Editor’s note: This story is the first in our series about housing.

A perfect storm may be brewing in DeLand — the signs are already here.

According to data from the online real estate database Zillow, the average rent for a single-family home, which represents the majority of available housing stock in DeLand, was $1,460 a month as of December 2019.

A two-bedroom home rents currently for around $1,180 a month, about $200 more than in December 2015.

The numbers track with a four-year rise in property values, and post-Great Recession rental trends.

Hidden in the statistics are two potentially serious problems.

First, the demand for rentals is quickly outpacing the supply.

DeLand has added about 6,600 people since 2010, according to the latest census data. Of the total current population, almost half are renters, which is 10 percent higher than the state average.

Housing development has not kept pace with the demand, according to local Realtors.

Rental-property managers told The Beacon there are more people looking for places to rent than there are rentals available.

Nearly 95 percent of DeLand’s housing is currently occupied, according to Team Volusia Economic Development Corp., which tracks economic-development indicators.

A second, more serious problem lurks in the background: affordability. Even in the small supply of housing stock, prices in DeLand are skyrocketing far past what the average citizen can afford.

The rule of thumb for affordability — determined by federal guidelines — is that a household can afford to spend only 30 percent or less of its income on housing. More than 30 percent of income spent on housing is considered cost-burdened.

Nearly half of DeLand’s population — 45 percent — can’t afford to rent anything larger than a one-bedroom home, considering today’s prices and the local average wage.

The Multiple Listing Service shows 31 listings for rentals in DeLand currently. Only four are one-bedroom, and the monthly rent on those ranges from $750 to $900 a month. An individual making minimum wage and working full time should spend $396 a month on housing, according to the federal guidelines.

Programs exist to subsidize the cost of housing, but they are maxed out, often with long waiting lists.

The DeLand Housing Authority, which administers about 789 housing vouchers, is no longer accepting applications. The Volusia County Community Assistance Housing Choice Voucher Program is also not accepting applications.
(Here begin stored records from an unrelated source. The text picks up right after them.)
(** C29: when all threads have finished, no stored room is empty: whoever leaves
    a room empty, or creates one, looks after it with his next call, and if
    somebody else has changed the room in between, then he does. *)
Theorem empty_rooms_disappear r work schedule c code room :
  repo_wf r → no_empty_room (rooms_of r) →
  run_schedule schedule (start_config r work) = Some c → at_rest c →
  rooms_of (shared c) !! code = Some room → IsEmpty room = false.
Proof.
  intros Hr Hne Hrun Hrest Hroom. apply not_true_iff_false. intros He.
  pose proof (config_ok_start r work Hr) as Hstart.
  pose proof (config_ok_schedule _ _ _ Hstart Hrun) as [Hs Hths].
  destruct (looked_after_schedule _ _ _ Hstart (looked_after_start r work Hne) Hrun
    code room Hroom He) as (i & th & call & Hth & Hlast & Hem).
  apply (finished_settled th (shared c) code room call); [|done| |done..].
  - exact (Forall_lookup_1 _ _ _ _ Hths Hth).
  - exact (Forall_lookup_1 _ _ _ _ Hrest Hth).
Qed.

(** C30: a join or leave request is answered as the specification answers it on
    the rooms that its first call finds, although other threads may work on
    the rooms before, between and after its calls. *)
Theorem one_call_decides `{CodeDraws} (found : nat → R) request log g replies :
  (∀ k, repo_wf (found k)) → request_ok request →
  meta_type (meta request) = ControlMessageType.JoinRoom ∨
    meta_type (meta request) = ControlMessageType.LeaveRoom →
  ∃ log', 1 ≤ length log' ≤ 2 ∧
    run_task found (Request request) ((log, g), replies) =
    (Ret tt, ((log ++ log', g), replies ++
      [Answered (dispatch_spec request (rooms_of (found (length log))) g).1])).
Proof.
  intros Hfound Hok Hkind. unfold request_ok in Hok. cbn [run_task]. unfold Dispatch, dispatch_spec.
  destruct (command request) as [c|c|c|c] eqn:Hc; rewrite Hok in *; destruct Hkind as [|]; try done.
  - destruct (JoinRoom_run found Hfound (join_room_code c) (join_participant c)
      (join_password_hash c) log) as (after & _ & Hrun).
    eexists [_]. split; [simpl; lia|]. apply ptry_ret. cbn [alternative].
    unfold dispatch_join. rewrite Hc. erewrite pbind_ret by done.
    erewrite pbind_ret by (do 2 apply on_fst_eq; exact Hrun).
    cbn [alternative]. unfold answer_join, join_spec.
    destruct (_ !! join_room_code c) as [room|]; [|done].
    by destruct (join_outcome _ _ _).
  - destruct (LeaveRoom_run found Hfound (leave_room_code c) (leave_participant_id c) log)
      as (after & _ & Hrun).
    assert (Hshape : ∃ log', 1 ≤ length log' ≤ 2 ∧
      LeaveRoom (RoomRepository0 := interfered found) (leave_room_code c)
        (leave_participant_id c) log =
      (Ret (leave_spec (leave_room_code c) (leave_participant_id c)
         (rooms_of (found (length log)))).1, log ++ log')).
    { destruct (_ !! leave_room_code c) as [room|];
        [destruct (HasParticipant room (leave_participant_id c))|].
      - destruct Hrun as (_ & after' & _ & Hrun). rewrite <- app_assoc in Hrun.
        eexists. split; [|exact Hrun]. simpl. lia.
      - destruct Hrun as [_ Hrun]. eexists. split; [|exact Hrun]. simpl. lia.
      - destruct Hrun as [_ Hrun]. eexists. split; [|exact Hrun]. simpl. lia. }
    destruct Hshape as (log' & Hlen & Hleave). exists log'. split; [done|].
    apply ptry_ret. cbn [alternative]. unfold dispatch_leave. rewrite Hc.
    erewrite pbind_ret by done. erewrite pbind_ret by (do 2 apply on_fst_eq; exact Hleave).
    unfold answer_leave, leave_spec. destruct (_ !! leave_room_code c) as [room|]; [|done].
    by destruct (HasParticipant room _).
Qed.
End properties.

Section termination.
Context `{Json} {R : Type} `{!RoomRepository R}.

#[local] Instance at_rest_decision (c : config R) : Decision (at_rest c).
Proof. apply _. Defined.

(** C31: requests are wait-free: over any repository a request is finished after
    at most 101 calls of its thread, whatever the other threads do; so every
    schedule ends, with all threads at rest. *)
Theorem requests_are_wait_free (r : R) work schedule c :
  Forall (λ w, Forall (λ t, is_request t = true) w.2) work →
  run_schedule schedule (start_config r work) = Some c →
  length schedule ≤ 101 * sum_list (length ∘ snd <$> work) ∧
  (at_rest c ∨ ∃ i c', run_step i c = Some c').
Proof.
  intros Hreq Hrun. split.
  - pose proof (calls_made_schedule _ _ _ Hrun) as Hmade.
    assert (Hgen : all_genuine c).
    { eapply run_schedule_inv; [|apply (start_genuine r work)|exact Hrun].
      intros i d d' _. apply all_genuine_step. }
    pose proof (tasks_schedule _ _ _ Hrun) as Htasks.
    assert (Hzero : calls_made (start_config r work) = 0).
    { unfold calls_made. simpl. clear. by induction work as [|w work IH]. }
    assert (Hts : Forall (λ th, Forall (λ t, is_request t = true) (tasks th)) (threads c)).
    { apply Forall_forall. intros th Hth%(list_elem_of_fmap_2 tasks). rewrite Htasks in Hth.
      simpl in Hth. rewrite <- list_fmap_compose in Hth.
      apply list_elem_of_fmap in Hth as (w & -> & Hw).
      exact (proj1 (Forall_forall _ _) Hreq w Hw). }
    assert (Hsum : length ∘ snd <$> work = length ∘ tasks <$> threads c).
    { rewrite !(list_fmap_compose _ length), Htasks. simpl.
      f_equal. by rewrite <- list_fmap_compose. }
    rewrite Hsum. rewrite Hzero in Hmade. simpl in Hmade. rewrite <- Hmade.
    apply sum_list_bound, Forall_forall. intros th Hth.
    unfold compose. rewrite (Nat.mul_comm 101). apply (performed_bound th r).
    + exact (proj1 (Forall_forall _ _) Hgen th Hth).
    + exact (proj1 (Forall_forall _ _) Hts th Hth).
  - destruct (decide (at_rest c)) as [|Hmove%not_Forall_Exists]; [by left|right|apply _].
    apply Exists_exists in Hmove as (th & [i Hth]%list_elem_of_lookup & Hnext).
    destruct (next_call th (shared c)) as [after|] eqn:Hafter; [|done].
    exists i. eexists. unfold run_step. rewrite Hth. simpl. by rewrite Hafter.
Qed.
End termination.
One young mother told The Beacon she’s been on the waiting list for Section 8 housing assistance for almost eight years. She and her child are living with a relative.

The problems are compounded by multiple trends. For one, DeLand’s development has been concentrated in new subdivisions on the outskirts of the city, which are geared to homebuyers in the middle- to upper-income level.

Second, Stetson University, the 137-year-old private university in the heart of the town, has increased its student enrollment by more than 1,000 undergraduate students since 2014.

To provide housing for the influx, Stetson has steadily purchased surrounding apartment complexes — and an old hotel — that once provided lower-cost rentals, many of them one-bedroom apartments.

In total, in the past five years, Stetson has bought and/or leased four apartment complexes and removed about 290 units from the available housing stock, according to the university’s press releases.

As DeLand’s population continues to grow, the demands will increase.

For instance, if DeLand’s not-yet-open homeless shelter The Bridge is successful in its goal to transition residents into permanent housing, between 120 and 360 people a year will require affordable housing, according to data from The Neighborhood Center of West Volusia.

“We’re looking for solutions now,” said Solomon Greene, of Greene Realty in DeLand, and a member of The Neighborhood Center Affordable Housing Committee.

Greene, a local Realtor, provided an overview of affordable housing in DeLand, including some of the information used in this story.